Mais le temps de cette finale de l’Est, le camp familial primera sur le reste.
« C’est sûr que c’est spécial un peu », a reconnu l’attaquant de 23 ans au bout du fil, vendredi. « Mon père a toujours voulu gagner la Coupe comme joueur, et il n’a pas réussi à le faire. C’est une belle opportunité. Je suis certain que c’est la même chose pour Ryan; il veut voir son grand frère connaître du succès.
« C’est bizarre parce qu’on a été repêchés par les Hurricanes, mais comme on n’est pas dans l’équipe, on a un penchant pour nos proches. Je soutiens mon père avant tout. Si je jouais contre lui, ce serait différent. »
Ce n’est pas encore le cas. Après avoir joué ses deux premiers matchs avec les Hurricanes, l’an dernier, Robidas en a joué deux autres cette saison, à la fin du mois de novembre. Et comme son équipe est toujours en vie dans la Ligue américaine, il n’est pas encore de retour dans l’entourage du grand club.

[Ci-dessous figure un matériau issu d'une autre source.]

(* ===== verification/WorklistsProps.v ===== *)
(** * What streak assignment and packing guarantee

    No ready bead is lost or given twice; lane order holds back exactly the
    beads behind one that is not dispatched; the packing of streaks onto doers
    keeps every streak, never mixes tiers when told not to, keeps dependencies
    in order and the effort budget. *)

From Stdlib Require Import Ascii QArith.
From S2P Require Import Prelude JsMap JsVal Text Closure BeadGraph BeadGraphProps Worklists.
Local Open Scope string_scope.
Local Open Scope list_scope.

(** ** Assigned streaks *)

(** The ids of the streaks. *)
Definition streak_ids (bss : list (list rbead)) : list (list string) :=
  map (fun bs : list rbead => map r_id bs) bss.

Section streaks.
Context (ready : list rbead) (ready_ids : NoDup (r_id <$> ready)).

Lemma resolve_streak_spec seen ids :
  match resolve_streak ready seen ids with
  | inl (s, bs) => s = seen ++ ids /\ (r_id <$> bs) = ids /\ Forall (fun b => b ∈ ready) bs /\
                   NoDup ids /\ forall id, id ∈ ids -> id ∉ seen
  | inr _ => ~ (NoDup ids /\ forall id, id ∈ ids -> id ∉ seen /\ id ∈ r_id <$> ready)
  end.
Proof.
  revert seen. induction ids as [|id ids IH]; intros seen; simpl.
  { rewrite app_nil_r. split; [done|]. split; [done|]. split; [constructor|]. split; [constructor|].
    intros id Hid. by apply elem_of_nil in Hid. }
  destruct (last_bead id ready) as [b|] eqn:Hb.
  2:{ intros (_ & Hall). destruct (Hall id) as [_ Hin]; [set_solver|].
      apply list_elem_of_fmap in Hin as (b & -> & Hin). by rewrite last_bead_NoDup in Hb. }
  apply last_bead_elem in Hb as [Hb Hid]. case_decide as Hs.
  { intros (_ & Hall). destruct (Hall id) as [Hn _]; [set_solver|done]. }
  specialize (IH (seen ++ [id])). destruct (resolve_streak ready (seen ++ [id]) ids) as [[s bs]|why].
  - destruct IH as (-> & Hids & Hall & Hnd & Hnew). rewrite <-app_assoc. split; [done|].
    split; [by rewrite fmap_cons, Hids, Hid|]. split; [by constructor|]. split.
    + constructor; [|done]. intros Hin. specialize (Hnew id Hin). set_solver.
    + intros x [->|Hx]%elem_of_cons; [done|]. specialize (Hnew x Hx). set_solver.
  - intros ([Hni Hnd]%NoDup_cons & Hall). apply IH. split; [done|]. intros x Hx.
    destruct (Hall x) as [? ?]; [set_solver|]. split; [|done].
    rewrite elem_of_app, list_elem_of_singleton. intros [?| ->]; done.
Qed.

(** A candidate that gives every id of [ids] to one nonempty streak. *)
Definition covers (l : list (option (list string))) (seen ids : list string) : Prop :=
  exists ls, l = Some <$> ls /\ Forall (fun s => s ≠ []) ls /\ NoDup (concat ls) /\
    (forall id, id ∈ concat ls -> id ∉ seen /\ id ∈ r_id <$> ready) /\ ids = concat ls.

Lemma resolve_streaks_spec seen l :
  match resolve_streaks ready seen l with
  | inl (s, bss) => s = seen ++ concat (streak_ids bss) /\
      Forall (fun bs => bs ≠ [] /\ Forall (fun b => b ∈ ready) bs) bss /\
      l = Some <$> (streak_ids bss) /\ NoDup (concat (streak_ids bss)) /\
      forall id, id ∈ concat (streak_ids bss) -> id ∉ seen
  | inr _ => forall ids, ~ covers l seen ids
  end.
Proof.
  revert seen. induction l as [|e l IH]; intros seen; cbn [resolve_streaks].
  { rewrite app_nil_r. split; [done|]. split; [constructor|]. split; [done|]. split; [constructor|].
    intros id Hid. by apply elem_of_nil in Hid. }
  destruct (default [] e) as [|i il] eqn:He.
  { intros ids (ls & Hl & Hne & _). destruct ls as [|x ls]; [done|]. simpl in Hl. simplify_eq.
    apply Forall_cons in Hne as [Hne _]. by simpl in He. }
  assert (e = Some (i :: il)) as -> by (destruct e; simplify_eq/=; congruence). clear He.
  assert (Hr := resolve_streak_spec seen (i :: il)).
  destruct (resolve_streak ready seen (i :: il)) as [[s bs]|why].
  2:{ intros ids (ls & Hl & Hne & Hnd & Hall & _). destruct ls as [|x ls]; [done|].
      cbn [fmap list_fmap] in Hl. simplify_eq. apply Hr. cbn [concat] in Hnd, Hall.
      apply NoDup_app in Hnd as (Hnd & _ & _). split; [done|]. intros id Hid. apply Hall. set_solver. }
  destruct Hr as (-> & Hids & Hbs & Hnd & Hnew).
  specialize (IH (seen ++ i :: il)). destruct (resolve_streaks ready (seen ++ i :: il) l) as [[s' bss]|why].
  - destruct IH as (-> & Hbss & -> & Hnd' & Hnew'). unfold streak_ids.
    cbn [map concat]. fold (streak_ids bss). change (map r_id bs) with (r_id <$> bs). rewrite Hids.
    rewrite app_assoc. split; [done|]. split.
    { constructor; [|done]. split; [|done]. intros ->. done. }
    split; [done|]. split.
    + apply NoDup_app. split; [done|]. split; [|done]. intros x Hx Hx'. specialize (Hnew' x Hx'). set_solver.
    + intros id Hid. apply elem_of_app in Hid as [Hid|Hid]; [by apply Hnew|].
      specialize (Hnew' id Hid). set_solver.
  - intros ids (ls & Hl & Hne & Hnd' & Hall & _). destruct ls as [|x ls]; [done|].
    cbn [fmap list_fmap] in Hl. simplify_eq. apply (IH (concat ls)). cbn [concat] in Hnd', Hall.
    apply NoDup_app in Hnd' as (_ & Hdis & Hnd'). apply Forall_cons in Hne as [_ Hne].
    exists ls. split; [done|]. split; [done|]. split; [done|]. split; [|done].
    intros id Hid. destruct (Hall id) as [Hs Hin]; [set_solver|]. split; [|done].
    intros Hx. apply elem_of_app in Hx as [Hx|Hx]; [done|]. by apply (Hdis id).
Qed.

(** whatever the assignment proposes, the streaks used contain every ready
    bead exactly once and none is empty; the proposal itself is used exactly
    when it is a list of nonempty lists that names each ready id once, and is
    then used as it is. *)
Theorem selectStreaks_covers (candidate : option (list (option (list string)))) :
  let c := selectStreaks candidate ready in
  concat (streaks_of ready c) ≡ₚ ready /\ Forall (fun s => s ≠ []) (streaks_of ready c) /\
  forall ls, candidate = Some (Some <$> ls) -> Forall (fun s => s ≠ []) ls ->
    concat ls ≡ₚ r_id <$> ready ->
    exists bss, c = Streaks bss /\ (streak_ids bss) = ls.
Proof.
  cbn zeta. unfold selectStreaks.
  assert (Hfb : forall why, concat (streaks_of ready (Fallback why)) ≡ₚ ready /\
                            Forall (fun s => s ≠ []) (streaks_of ready (Fallback why))).
  { intros why. simpl. split.
    - clear. induction ready as [|b l IH]; [done|]. simpl. by rewrite IH.
    - apply Forall_fmap, Forall_true. done. }
  destruct candidate as [l|].
  2:{ destruct (Hfb "no candidate or candidate.streaks was not an array") as [? ?]. done. }
  assert (Hr := resolve_streaks_spec [] l). destruct (resolve_streaks ready [] l) as [[seen bss]|why].
  2:{ destruct (Hfb why) as [? ?]. split; [done|]. split; [done|]. intros ls [= ->] Hne Hp.
      destruct (Hr (concat ls)). exists ls. split; [done|]. split; [done|].
      split; [by rewrite Hp|]. split; [|done]. intros id Hid. rewrite Hp in Hid. set_solver. }
  destruct Hr as (-> & Hbss & Hl & Hnd & _). cbn [app].
  set (ids := concat (streak_ids bss)) in *.
  assert (Hcat : ids = r_id <$> concat bss).
  { unfold ids, streak_ids. clear. induction bss as [|bs bss IH]; [done|]. cbn. by rewrite fmap_app, IH. }
  assert (Hsub : forall b, b ∈ concat bss -> b ∈ ready).
  { intros b (bs & Hbs & Hb)%list_elem_of_In%in_concat. apply list_elem_of_In in Hbs, Hb.
    rewrite Forall_forall in Hbss. destruct (Hbss bs Hbs) as [_ Hall].
    rewrite Forall_forall in Hall. by apply Hall. }
  assert (Hlen : length ids = length (concat bss)) by by rewrite Hcat, length_fmap.
  case_decide as Hsize.
  - split; [|split].
    + simpl. apply submseteq_length_Permutation; [|by rewrite <-Hlen, Hsize].
      apply NoDup_submseteq; [|done]. rewrite Hcat in Hnd. by eapply NoDup_fmap_1.
    + simpl. eapply Forall_impl; [exact Hbss|]. by intros bs [? _].
    + intros ls [= ->] _ _. exists bss. split; [done|]. by apply (inj (fmap (M:=list) Some)) in Hl.
  - match goal with |- context [Fallback ?w] => destruct (Hfb w) as [? ?] end.
    split; [done|]. split; [done|]. intros ls [= ->] _ Hp. apply (inj (fmap (M:=list) Some)) in Hl.
    destruct Hsize. unfold ids. rewrite <-Hl, Hp. apply length_fmap.
Qed.
End streaks.

Lemma selectStreaks_covers_witness :
  let a := mk "a" "open" JNull [] JNull in
  let b := mk "b" "open" JNull [] JNull in
  let c := selectStreaks (Some [Some ["b"; "a"]]) [a; b] in
  c = Streaks [[b; a]] /\ concat (streaks_of [a; b] c) ≡ₚ [a; b] /\
  selectStreaks (Some [Some ["b"]; Some ["b"; "a"]]) [a; b]
    = Fallback "bead id 'b' appeared in more than one streak".
Proof.
  split; [vm_compute; reflexivity|]. split; [|vm_compute; reflexivity].
  refine (proj1 (selectStreaks_covers [mk "a" "open" JNull [] JNull; mk "b" "open" JNull [] JNull] _
                   (Some [Some ["b"; "a"]]))).
  apply (bool_decide_unpack _). vm_compute. exact I.
Defined.

(** ** Lane order *)

Section hold.
Context (json_parse : string -> option jsval) (ready scope : list rbead).

Notation mates := (lowerOpenMates json_parse ready scope).

(** A ready bead behind one that will not run this round. *)
Inductive held_back : string -> Prop :=
| held_behind b m : b ∈ ready -> m ∈ mates b -> m ∉ r_id <$> ready \/ held_back m ->
    held_back (r_id b).

Lemma missing_spec kept b m : m ∈ missing_mates json_parse ready scope kept b <-> m ∈ mates b /\ m ∉ kept.
Proof. unfold missing_mates. rewrite list_elem_of_filter. tauto. Qed.

Notation step := (hold_step json_parse ready scope).

(** The bead is still kept but misses a lane-mate. *)
Definition drops (kept : list string) (b : rbead) : Prop :=
  r_id b ∈ kept /\ exists m, m ∈ mates b /\ m ∉ kept.

Lemma hold_step_spec kept heldOn ch b :
  (drops kept b /\ exists on,
     step (kept, heldOn, ch) b = (filter (fun id => id ≠ r_id b) kept, jset (r_id b) on heldOn, true)) \/
  (~ drops kept b /\ step (kept, heldOn, ch) b = (kept, heldOn, ch)).
Proof.
  unfold hold_step, drops. case_decide as Hk; [|right; tauto].
  destruct (missing_mates json_parse ready scope kept b) as [|m ms] eqn:Hm; [right|left].
  - split; [|done]. intros (_ & m & Hin). apply missing_spec in Hin. rewrite Hm in Hin.
    by apply elem_of_nil in Hin.
  - split; [|by eexists]. split; [done|]. exists m. apply missing_spec. rewrite Hm. set_solver.
Qed.

Definition kept_ok (kept : list string) : Prop :=
  NoDup kept /\ kept ⊆ r_id <$> ready /\
  forall id, id ∈ r_id <$> ready -> id ∉ kept -> held_back id.

Lemma filter_ne_length (x : string) l :
  NoDup l -> x ∈ l -> S (length (filter (fun y => y ≠ x) l)) = length l.
Proof.
  induction 1 as [|y l Hy Hnd IH]; [by intros ?%elem_of_nil|]. intros Hx. rewrite filter_cons.
  destruct (decide (y = x)) as [->|Hne].
  - rewrite decide_False by naive_solver. simpl. f_equal.
    assert (Hid : filter (fun z => z ≠ x) l = l); [|by rewrite Hid].
    clear -Hy. induction l as [|z l IH]; [done|]. rewrite filter_cons.
    rewrite decide_True by set_solver. f_equal. set_solver.
  - rewrite decide_True by done. simpl. f_equal. apply IH. set_solver.
Qed.

Lemma hold_pass l kept heldOn ch kept' heldOn' ch' :
  l ⊆ ready -> kept_ok kept -> foldl step (kept, heldOn, ch) l = (kept', heldOn', ch') ->
  kept_ok kept' /\
  (ch' = false -> ch = false /\ kept' = kept /\ forall b, b ∈ l -> ~ drops kept b) /\
  length kept' <= length kept /\ (ch' = true -> ch = true \/ length kept' < length kept).
Proof.
  revert kept heldOn ch. induction l as [|b l IH]; intros kept heldOn ch Hl Hok Hf; cbn [foldl] in Hf.
  { simplify_eq. split; [done|]. split; [set_solver|]. split; [lia|by left]. }
  destruct (hold_step_spec kept heldOn ch b) as [[Hdrop [on Hs]]|[Hno Hs]]; rewrite Hs in Hf.
  - destruct Hok as (Hnd & Hsub & Hheld). destruct Hdrop as (Hb & m & Hm & Hmk).
    pose proof (filter_ne_length (r_id b) kept Hnd Hb) as Hlen.
    destruct (IH (filter (fun id => id ≠ r_id b) kept) (jset (r_id b) on heldOn) true)
      as (Hok' & Hch & Hle & _); [set_solver| |done|].
    { split; [by apply NoDup_filter|]. split.
      - intros x [_ Hx]%list_elem_of_filter. by apply Hsub.
      - intros id Hid Hn. rewrite list_elem_of_filter in Hn.
        destruct (decide (id = r_id b)) as [->|Hne]; [|apply Hheld; [done|naive_solver]].
        apply (held_behind b m); [set_solver|done|].
        destruct (decide (m ∈ r_id <$> ready)); [right; by apply Hheld|by left]. }
    split; [done|]. split; [intros E; by destruct (Hch E)|]. split; [lia|right; lia].
  - destruct (IH kept heldOn ch) as (Hok' & Hch & Hle & Hgrow); [set_solver|done|done|].
    split; [done|]. split; [|done]. intros E. destruct (Hch E) as (? & -> & Hn).
    split; [done|]. split; [done|]. intros c [->|Hc]%elem_of_cons; [done|by apply Hn].
Qed.

Lemma hold_loop_spec fuel kept heldOn :
  kept_ok kept -> length kept < fuel ->
  exists kept' heldOn', hold_loop json_parse fuel ready scope kept heldOn = Some (kept', heldOn') /\
    kept_ok kept' /\ forall b, b ∈ ready -> ~ drops kept' b.
Proof.
  revert kept heldOn. induction fuel as [|fuel IH]; intros kept heldOn Hok Hf; [lia|]. simpl.
  destruct (foldl step (kept, heldOn, false) ready) as [[kept' heldOn'] ch] eqn:E.
  destruct (hold_pass ready _ _ _ _ _ _ (fun x Hx => Hx) Hok E) as (Hok' & Hch & Hle & Hgrow).
  destruct ch.
  - apply IH; [done|]. destruct (Hgrow eq_refl); [done|lia].
  - destruct (Hch eq_refl) as (_ & -> & Hn). by exists kept, heldOn'.
Qed.

Lemma not_kept kept id :
  kept_ok kept -> (forall b, b ∈ ready -> ~ drops kept b) -> held_back id -> id ∉ kept.
Proof.
  intros (_ & Hsub & _) Hn. revert id. fix IH 2. intros id [b m Hb Hm Hor] Hk.
  apply (Hn b Hb). split; [done|]. exists m. split; [done|]. destruct Hor as [Hr|Hr].
  - intros Hin. by apply Hr, Hsub.
  - by apply IH.
Qed.

Lemma hold_spec :
  exists h, holdBackByLaneOrder json_parse ready scope = Some h /\
    forall b, b ∈ lh_dispatchable h <-> b ∈ ready /\ ~ held_back (r_id b).
Proof.
  unfold holdBackByLaneOrder.
  destruct (hold_loop_spec (S (length (dedup (r_id <$> ready)))) (dedup (r_id <$> ready)) [])
    as (kept & heldOn & -> & Hok & Hn).
  { split; [apply NoDup_dedup|]. split; [intros x Hx; by apply elem_of_dedup|].
    intros id Hid Hnk. destruct Hnk. by apply elem_of_dedup. }
  { lia. }
  eexists. split; [done|]. intros b. simpl. rewrite list_elem_of_filter. split.
  - intros [Hk Hb]. split; [done|]. intros Hh. by apply (not_kept kept (r_id b)).
  - intros [Hb Hh]. split; [|done]. destruct (decide (r_id b ∈ kept)); [done|]. destruct Hh.
    apply Hok; [by apply list_elem_of_fmap_2|done].
Qed.

(** of a round's candidates, exactly those are dispatched of which no open
    lane-mate of lower order is missing from the round or itself held back,
    transitively; the loop ends within one pass per candidate. *)
Theorem holdBackByLaneOrder_exact :
  exists h, holdBackByLaneOrder json_parse ready scope = Some h /\
    forall b, b ∈ lh_dispatchable h <-> b ∈ ready /\ ~ held_back (r_id b).
Proof. apply hold_spec. Qed.
End hold.

(** A lane of three whose first bead is not ready. *)
Example hold_run :
  (fun h => (r_id <$> lh_dispatchable h, lh_held h)) <$>
    holdBackByLaneOrder (fun _ => None)
      [laned "b" "s" 2 1 []; laned "c" "s" 3 1 []; laned "x" "t" 2 1 []]
      [laned "a" "s" 1 1 []]
  = Some (["x"], [("b", ["a"]); ("c", ["a"; "b"])]).
Proof. vm_compute. reflexivity. Qed.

« J’espère qu’il ne lui révèle pas trop de secrets, a blagué l’entraîneur Rod Brind’Amour. J’ai beaucoup de respect pour Robs et pour Stéphane. Il a élevé un bon jeune, et on voit qu’il a exercé une influence sur le parcours de son gars. On voit que Justin a eu un bon enseignant. »
Les deux étant particulièrement occupés par leurs parcours respectifs, les discussions au sujet du choc entre Montréal et la Caroline ont été assez brèves. Reste que Justin serait plutôt bien placé pour aider son père au chapitre stratégique, s’il le voulait. Les Wolves jouent presque exactement de la même façon que les Hurricanes.
« À Chicago, on joue le ‘’Hurricanes Hockey’’, a confirmé Robidas. On est dans la face de l’adversaire, on lui donne le moins de temps et d’espace possible. En début de saison, quand on nous montre le système, on regarde beaucoup de clips des Hurricanes pour comprendre ce qu’ils font et comment ils le font.
« On n’a pas beaucoup parlé de la série encore. Les Canadiens ont gagné leurs trois matchs en saison contre eux, et ils ont encore gagné hier. Je crois qu’ils n’ont pas besoin de moi pour leur préparation! »
De toute façon, les Wolves sont probablement l’équipe que le paternel regarde le plus jouer – mis à part le CH – pendant la saison. Il rate rarement un match de fiston, même avec le rythme effréné des séries.
« La dynamique entre nous ne change pas vraiment (à cause de la série), a dit Stéphane avec le sourire. Je n’ai pas toujours la chance de voir ses matchs en direct, comme hier soir, mais je vais prendre un moment en fin de journée pour regarder ça. Il connaît un beau parcours, et je suis content pour lui et son équipe.
« Je ne sais pas ce que l’avenir réserve à Justin, mais je sais qu’il est à la bonne place dans une bonne organisation. Il n’a que de bonnes choses à dire au sujet de Rod. »
De bons mots pour Bolduc
Justin a au moins une autre raison de se réjouir des succès des Canadiens : son ancien coéquipier Zachary Bolduc pourchasse le même but que son père. Robidas a remporté le trophée Gilles-Courteau et la Coupe Memorial à ses côtés avec les Remparts de Québec, en 2023.
« Zach, c’est un gamer, a-t-il vanté. Je suis certain que ç’a été difficile pour lui d’arriver dans une nouvelle équipe, à Montréal, avec toutes les distractions. Mais je savais que les choses allaient tourner en sa faveur en séries. C’était la même chose à Québec : quand ça compte, il est là. »
Cette année-là, Bolduc avait inscrit 50 buts en saison régulière, et il en avait ajouté 11 en séries éliminatoires. Son rôle était évidemment différent de celui qu’il occupe en ce moment avec le Tricolore, mais Robidas voit la même soif de victoire chez son ami.
« Il a toujours eu ce côté compétitif, a-t-il conclu. C’est un gros bonhomme qui aime frapper et qui est fatigant sur l’échec avant. On le voit depuis le début des séries. Il est dans la face des joueurs. Il avait un autre rôle à l’époque, mais il s’impliquait quand même physiquement et n’hésitait pas à se salir le nez. »
Robidas a donc au moins deux bonnes raisons de se laisser entraîner, lui aussi, dans la vague bleu-blanc-rouge qui déferle sur le Québec. Il peut se le permettre, jusqu’à ce qu’il enfile le chandail de l’ennemi.